Grice is concerned at this point – in “Aspects of reason” with developing two points previous in his career. In “Logic and conversation” he had resumed his earlier “Negation and privation” and “Negative propositions,” especifcally on “~” – and inspired by the inadqacies by Strawon on ‘>’ – that Grice presented in Prolegomena’ Grice provides the list: one unitary operator, “not” – two dyadic paratactical ones: “and” and “or” – one dyadic hypotactical: “if.”

It is to the dyadic hypotatictcal that he’ll dedicate most of his attention on now on. He has, after all, formulated his principle of conversational benevolence (a. k. a. the principle of conversational helpfulness) as a ‘Conversational Imperative’ – following  not only Kantotle, but Hare, who couldn’t think in NON-imperative terms – and now in the second Paul Carus lecture he feels like torturing his audience with ways in which the phrastic mode operator applies either to the protasis or he apodosis.

A: Do it!

B: What if not?

A categorical imperative is self-justified in context, but need not be.

The modes and submodes play thus a key role in conversation. The Conversational Move is allowed to display a mode, and it may be up to the co-conversationalist to get clarification as to what sub-mode that is. Grice is not so much concerned –as others have – studying how uptake gets realised in elaborate conversational sequences – but his taxonomy he thought was a good proof that he was working along the right lines in philosophical psychology.

Each mode and its submodes is aptly analysed with the aid of the VOL and JUD operator, where sometimes a reference has to be made to a neutral psychological attitude of ACC to cover EITHER VOL or JUD.

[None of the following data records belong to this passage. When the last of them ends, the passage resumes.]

(* ===== verification/TraceTree.v ===== *)
(** The spans of traces: the error and latency views of the traces page
    (clickhouse/traces.go, [getTraceErrors]; api/views/overview/traces.go;
    model/trace.go).

    The walks over parents take fuel: [None] is a walk that has not ended. *)

From Stdlib Require Import ZArith Lia Bool String Ascii.
From S2P Require Import Prelude Float32 GoStrings Utils FlameGraph.
Import FilepathFacts.

Local Open Scope string_scope.
Local Open Scope Z_scope.

(** * Spans *)

Record TraceSpanEvent := {
  ev_Name : string;
  ev_Attributes : gmap string string;
}.

(** The fields these views read.  Times and durations are in nanoseconds. *)
Record TraceSpan := {
  sp_Timestamp : Z;
  sp_Name : string;
  sp_TraceId : string;
  sp_SpanId : string;
  sp_ParentSpanId : string;
  sp_ServiceName : string;
  sp_Duration : Z;
  sp_StatusCode : string;
  sp_StatusMessage : string;
  sp_SpanAttributes : gmap string string;
  sp_Events : list TraceSpanEvent;
}.

Definition attr (s : TraceSpan) (name : string) : string := default "" (sp_SpanAttributes s !! name).

Definition label_names : list string :=
  ["net.peer.name"; "server.address"; "net.host.name"; "http.route"; "http.host.name"; "db.system"; "db.operation";
   "messaging.system"; "messaging.operation"].

Definition span_Labels (s : TraceSpan) : gmap string string :=
  filter (λ p, p.1 ∈ label_names) (sp_SpanAttributes s).

(** [Labels.String] of model/labels.go: the sort makes the order of the map of
    no account. *)
Definition Labels_String (ls : gmap string string) : string :=
  if bool_decide (ls = ∅) then ""
  else "{" ++ GoStrings.Join (StringSet.sort_strings ((λ p, p.1 ++ "=" ++ p.2) <$> map_to_list ls)) "," ++ "}".

Definition StatusError : string := "STATUS_CODE_ERROR".

Record TraceSpanStatus := { st_Error : bool; st_Message : string }.

Definition span_Status (s : TraceSpan) : TraceSpanStatus :=
  let err := String.eqb (sp_StatusCode s) StatusError in
  let message := if err then (if String.eqb (sp_StatusMessage s) "" then "ERROR" else sp_StatusMessage s) else "OK" in
  let c := attr s "http.status_code" in
  {| st_Error := err; st_Message := if String.eqb c "" then message else "HTTP-" ++ c |}.

(** The message of the first exception that has one. *)
Fixpoint exception_message (events : list TraceSpanEvent) : option string :=
  match events with
  | [] => None
  | e :: events =>
      if String.eqb (ev_Name e) "exception" then
        match ev_Attributes e !! "exception.message" with
        | Some m => Some m
        | None => exception_message events
        end
      else exception_message events
  end.

Definition ErrorMessage (s : TraceSpan) : string :=
  if negb (String.eqb (sp_StatusCode s) StatusError) then ""
  else if negb (String.eqb (sp_StatusMessage s) "") then sp_StatusMessage s
  else if negb (String.eqb (attr s "grpc.error_message") "") then attr s "grpc.error_message"
  else match exception_message (sp_Events s) with
       | Some m => m
       | None =>
           if negb (String.eqb (attr s "http.status_code") "") then "HTTP-" ++ attr s "http.status_code" else ""
       end.

Definition dquote : string := String "034"%char EmptyString.

Record TraceSpanDetails := { de_Text : string; de_Lang : string }.

Definition span_Details (s : TraceSpan) : TraceSpanDetails :=
  let system := attr s "db.system" in
  let statement := attr s "db.statement" in
  if negb (String.eqb (attr s "http.url") "") then {| de_Text := attr s "http.url"; de_Lang := "" |}
  else if String.eqb system "mongodb" then {| de_Text := statement; de_Lang := "json" |}
  else if String.eqb system "redis" || String.eqb system "zookeeper" then {| de_Text := statement; de_Lang := "" |}
  else if negb (String.eqb statement "") then {| de_Text := statement; de_Lang := "sql" |}
  else if negb (String.eqb (attr s "db.memcached.item") "") then
    {| de_Text := attr s "db.operation" ++ " " ++ dquote ++ attr s "db.memcached.item" ++ dquote; de_Lang := "bash" |}
  else {| de_Text := ""; de_Lang := "" |}.

(** * The errors of a trace: [getTraceErrors] *)

(** [parents] and [errorSpans], each by span id; the last span of an id wins. *)
Definition parents_of (spans : list TraceSpan) : gmap string string :=
  foldl (λ m s, <[sp_SpanId s := sp_ParentSpanId s]> m) ∅ spans.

There is such a thing as a MODUS INDICATIVUS that a move may display so the modistae were not necessarily wrong. But surely if we take the exhibition/protrepsis divide seriously, some moves are just displays of one’s BELIEFS – a display of a desire is the rudiment of an ORDER, rather -, whereas other moves carry an implicated ‘For your information’ – or the occasional vocative. To use Austin’s example

A: A goldfinch!

B: I see. Great!

Versus

A: A goldfinch, Grice!

B: I see, thanks!

By using the vocative, Austin’s conversational move carries the implicature of the SUB-MODE: not MODVS INDICATIVVS but SVB-MODVS INFORMATIVS.

A parallel springs in the imperative realm. The mere display of a VOLIT is enough to count as an order:
QUEEN OF HEARTS: RED, NOT WHITE

KING OF HEARTS: I’ll inform them immediately.

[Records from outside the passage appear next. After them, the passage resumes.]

(* ===== verification/Logs.v ===== *)
(** The queries of the logs page (clickhouse/logs.go, logs_facets.go) over the
    tables [otel_logs] and [otel_logs_rollup] (ch/client.go).

    A condition of a WHERE clause is a term with its text ([cond_text]) and its
    meaning over a row ([cond_holds]); a query is its conditions and its named
    arguments.  What ClickHouse's text functions do is a parameter. *)

From Stdlib Require Import ZArith Lia Bool String Ascii.
From S2P Require Import Prelude Float32 TimeSeries GoStrings Utils Json Model Db RecordingRules FlameGraph TraceTree Traces.
Import FilepathFacts GoPath.

Local Open Scope string_scope.
Local Open Scope Z_scope.

(** * The tables *)

Record LogRow := {
  l_Timestamp : Z;                 (** nanoseconds *)
  l_TraceId : string;
  l_SeverityNumber : Z;
  l_ServiceName : string;
  l_Body : string;
  l_ResourceAttributes : gmap string string;
  l_LogAttributes : gmap string string;
  l_Namespace : string;            (** computed from the others when inserted *)
  l_Application : string;
}.

(** The columns [otel_logs_rollup_mv] groups by. *)
Record RollupKey := {
  ru_Minute : Z;                   (** seconds *)
  ru_ServiceName : string;
  ru_Namespace : string;
  ru_Application : string;
  ru_SeverityNumber : Z;
  ru_HostLog : string;
  ru_HostRes : string;
}.

#[export] Instance RollupKey_eq_dec : EqDecision RollupKey.
Proof. solve_decision. Defined.

(** [m['k']] of a map column: the empty string for a key it does not have. *)
Definition get (m : gmap string string) (k : string) : string := default "" (m !! k).

Definition seconds_of (ns : Z) : Z := ns / 1000000000.
Definition toStartOfMinute (s : Z) : Z := 60 * (s / 60).

Definition rollup_key (r : LogRow) : RollupKey :=
  {| ru_Minute := toStartOfMinute (seconds_of (l_Timestamp r)); ru_ServiceName := l_ServiceName r;
     ru_Namespace := l_Namespace r; ru_Application := l_Application r; ru_SeverityNumber := l_SeverityNumber r;
     ru_HostLog := get (l_LogAttributes r) "host.name"; ru_HostRes := get (l_ResourceAttributes r) "host.name" |}.

(** The rollup has, for each key, rows whose counts sum to the rows of the raw
    table with that key: one for each insert, until they are merged. *)
Definition count_key (k : RollupKey) (rollup : list (RollupKey * Z)) : Z :=
  foldr (λ p acc, (if bool_decide (p.1 = k) then p.2 else 0) + acc) 0 rollup.
Definition is_rollup (rows : list LogRow) (rollup : list (RollupKey * Z)) : Prop :=
  ∀ k, count_key k rollup = Z.of_nat (length (List.filter (λ r, bool_decide (rollup_key r = k)) rows)).

(** * Queries *)

Definition LogSourceOtel : string := "otel".
Definition LogSourceAgent : string := "agent".

Record LogFilter := { lf_Name : string; lf_Op : string; lf_Value : string }.

#[export] Instance LogFilter_eq_dec : EqDecision LogFilter.
Proof. solve_decision. Defined.

Record LogQuery := {
  lq_Ctx : Context;
  lq_Source : string;
  lq_Services : list string;
  lq_Filters : list LogFilter;
  lq_Limit : Z;
  lq_Since : Z;                    (** nanoseconds, zero for none *)
  lq_Sort : Sort;
}.

(** The names of arguments. *)
Inductive arg_name :=
| NServiceName | NFrom | NTo | NSince
| NSeverityFrom (j : nat) | NSeverityTo (j : nat)
| NTraceId (j : nat)
| NService (i j : nat)
| NDerived (name : string) (i j : nat)
| NAttrName (i j : nat) | NAttrValue (i j : nat)
| NTokens (not_ : option nat) | NSub (not_ : option nat) (k : nat).

#[export] Instance arg_name_eq_dec : EqDecision arg_name.
Proof. solve_decision. Defined.

Definition num (n : nat) : string := Itoa (Z.of_nat n).

(** The prefix of the arguments of a message search: the search, or the [k]-th
    that must not match. *)
Definition search_prefix (not_ : option nat) : string :=
  match not_ with None => "token" | Some k => "not_token_" ++ num k end.

Definition arg_text (n : arg_name) : string :=
  match n with
  | NServiceName => "serviceName"
  | NFrom => "from"
  | NTo => "to"
  | NSince => "since"
  | NSeverityFrom j => "severity_from_" ++ num j
  | NSeverityTo j => "severity_to_" ++ num j
  | NTraceId j => "trace_id_" ++ num j
  | NService i j => "service_name_" ++ num i ++ "_" ++ num j
  | NDerived name i j => "derived_" ++ name ++ "_" ++ num i ++ "_" ++ num j
  | NAttrName i j => "attr_name_" ++ num i ++ "_" ++ num j
  | NAttrValue i j => "attr_values_" ++ num i ++ "_" ++ num j
  | NTokens p => search_prefix p ++ "_tokens"
  | NSub p k => search_prefix p ++ "_sub_" ++ num k
  end.

Definition log_args := list (arg_name * arg).

(** The columns conditions compare. *)
Inductive column :=
| ServiceName | TraceId
| Derived (name : string)          (** Namespace, Application *)
| HostLog | HostRes
| LogAttribute (name : arg_name) | ResAttribute (name : arg_name).

Definition column_text (c : column) : string :=
  match c with
  | ServiceName => "ServiceName"
  | TraceId => "TraceId"
  | Derived name => name
  | HostLog => "HostLog"
  | HostRes => "HostRes"
  | LogAttribute n => "LogAttributes[@" ++ arg_text n ++ "]"
  | ResAttribute n => "ResourceAttributes[@" ++ arg_text n ++ "]"
  end.

Inductive cond :=
| CAgent
| CNotAgent
| CIn (n : arg_name)
| CEq (c : column) (n : arg_name) | CNe (c : column) (n : arg_name)
| CMatch (c : column) (n : arg_name) | CNotMatch (c : column) (n : arg_name)
| CBetween (n1 n2 : arg_name) | CNotBetween (n1 n2 : arg_name)
| CMinutes | CSince | CWindow
| CTokens (n : arg_name) | CSub (n : arg_name)
| CNot (c : cond)
| CAnd (l : list cond) | COr (l : list cond)
| CAll (l : list cond).            (** joined without parentheses *)

Fixpoint cond_text (c : cond) : string :=
  match c with
  | CAgent => "startsWith(ServiceName, '/')"
  | CNotAgent => "NOT startsWith(ServiceName, '/')"
  | CIn n => "ServiceName IN (@" ++ arg_text n ++ ")"
  | CEq c n => column_text c ++ " = @" ++ arg_text n
  | CNe c n => column_text c ++ " != @" ++ arg_text n
  | CMatch c n => "match(" ++ column_text c ++ ", @" ++ arg_text n ++ ")"
  | CNotMatch c n => "NOT match(" ++ column_text c ++ ", @" ++ arg_text n ++ ")"
  | CBetween n1 n2 => "SeverityNumber BETWEEN @" ++ arg_text n1 ++ " AND @" ++ arg_text n2
  | CNotBetween n1 n2 => "SeverityNumber NOT BETWEEN @" ++ arg_text n1 ++ " AND @" ++ arg_text n2
  | CMinutes => "Minute >= toDateTime(@from) AND Minute < toDateTime(@to)"
  | CSince => "Timestamp > @since"
  | CWindow => "Timestamp BETWEEN @from AND @to"
  | CTokens n => "hasAllTokens(lowerUTF8(Body), @" ++ arg_text n ++ ")"
  | CSub n => "positionCaseInsensitiveUTF8(Body, @" ++ arg_text n ++ ") > 0"
  | CNot c => "NOT (" ++ cond_text c ++ ")"
  | CAnd l => "(" ++ GoStrings.Join (map cond_text l) " AND " ++ ")"
  | COr l => "(" ++ GoStrings.Join (map cond_text l) " OR " ++ ")"
  | CAll l => GoStrings.Join (map cond_text l) " AND "
  end.

(** * The search box *)

(** unicode.ToLower, of ASCII and, from the Unicode tables, of the rest. *)
Class LowerCase := { lower_beyond_ascii : N → N }.

Definition lower_rune `{LowerCase} (r : N) : N :=
  if (r <? 128)%N then if ((65 <=? r) && (r <=? 90))%N then (r + 32)%N else r else lower_beyond_ascii r.

Definition StringsToLower `{LowerCase} (s : string) : string := encode_runes (map lower_rune (runes_of s)).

(And sends the pack of cards to paint the white roses red). Grice relies on Austin’s and Ansombe (cited in Intention and Uncertaitny) direction of fit. In the direction of fit proper of the VOLITIVE mode, two big groups are in contrast. The direction of fit may involve the utterer himself, or his co-conversationalist. In one case – the typical conversatonal move – one is ordering; in the second, less obviously conversational, unless we take ‘Grice without an audience’ more seriously than we should – one is exhorting oneself. Grice’s caveat in Aspects of reason tries to simplify the scheme by disallowing a long elaboration of conversational moves proper seeing that he is becoming more and more concerned with self-deliberation that may lead to self-acceptation of one’s own judgements and volitions – with a view of instilling them into one’s conversational partner at a later stage.

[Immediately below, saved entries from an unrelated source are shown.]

(** The loop over the applications, in the order the map gives them this time. *)
Definition guess (order : list ApplicationId) (w : DirectoryWorld) (serviceName : string) : string :=
  match List.find (λ id, String.eqb (GuessService [serviceName] (app_ids w) id) serviceName) order with
  | Some id => applicationName id
  | None => ""
  end.

(** [guessApplication] with the names it has guessed before. *)
Definition guessApplication (order : list ApplicationId) (d : ApplicationDirectory) (guessed : gmap string string) (serviceName : string)
    : string * gmap string string :=
  if String.eqb serviceName "" || starts "/" serviceName then ("", guessed)
  else match guessed !! serviceName with
       | Some name => (name, guessed)
       | None => let name := guess order (d_world d) serviceName in (name, <[serviceName := name]> guessed)
       end.

(** * The two sides of a span *)

Definition unknown_in (serviceName : string) (prefix : string) (pods : bool) : option string :=
  match strip_prefix prefix serviceName with
  | Some name =>
      match Split "/" name with
      | [_; _] => Some name
      | [ns; pod; _] => if pods then Some (ns ++ "/" ++ pod) else None
      | _ => None
      end
  | None => None
  end.

Definition unknownApplicationName (serviceName : string) (resource : gmap string string) : string :=
  match unknown_in serviceName "/k8s/" true with
  | Some name => name
  | None =>
      match unknown_in serviceName "/k8s-cronjob/" false with
      | Some name => name
      | None =>
          let ns := span_attr resource "k8s.namespace.name" in
          if is_set ns && is_set serviceName && negb (starts "/" serviceName) then ns ++ "/" ++ serviceName
          else serviceName
      end
  end.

If Grice was initially attracted to Cook-Wilson’s treatment of the MODVS INTERROGATIVS in ‘Statement and Inference’ – where the ‘statement’ is hyperbolic – he finds such a realm of crucial importance now. INTERROGATION is the mode of deliberation. And again this comes in two varieties or submodes. The typically conversational dyad illustrates one:

A: Where did the cat sit?

B: On the mat.

But a question may be addressed to the utterer himself, even conversationally:
A: Where did I say that the cat was sitting?

B: On the mat.

A: I was talking to myself! Sorry about that.

Again, the VOL/JUD – two sides of the same coin of of conversational rationality – apply when it comes to MODVS INTERROGATIVES. In B’s answer above, ‘The cat is on the mat,” B is merely complying with an INFORMATION-SEEKING conversational move – of the JUD type. It may not always be so:

A: What shall we do about it?

B: Well, get her OUT of the mat, if you say the Dean adores that mat!

In A’s conversational move here, the ‘force’ – illocutionary force’ or mode, as Grice prefers, or ‘tropic, as Hare does – his is a tetralogy of sub-atomic particles: the phrastic, the neustic, the tropic, and the clistic – A is not expecting an ANSWER – it’s not a JUD type of a question, it is a question elicitng an ACTION or at least VOLITIVE effect in one’s conversationalist.

Most typically, this type of interrogative can also be self-directed:

A: Shall I have rings in my finger?

B: Wherever you go!

A: I wasn’t expecting YOUR answer. That was rude. It was a self-directed exhortation.

Grice can be liberal, and aptly so, when it comes to MODVS, so don’t expect to be having other than the Oxonian philosopher at hand:

CAPTAIN: The soldiers are to muster at dawn

SARGEANT: Yes sir.

Grice – having read Prichard to tears – knows this, whatever the modistae would say, counts as a PERFEFT imperative!

Grice happened to expand on felinology at some point. On TWO occasions he used Oxford as a paradigm for language change. He is referring to the Dean of Hartford, whose dog was deemed a _cat_ for college regulations. Grice treasured the clipping from THE TIMES when the successor to the dean’s post addressed the Editor with a simple “My cat is not a dog.”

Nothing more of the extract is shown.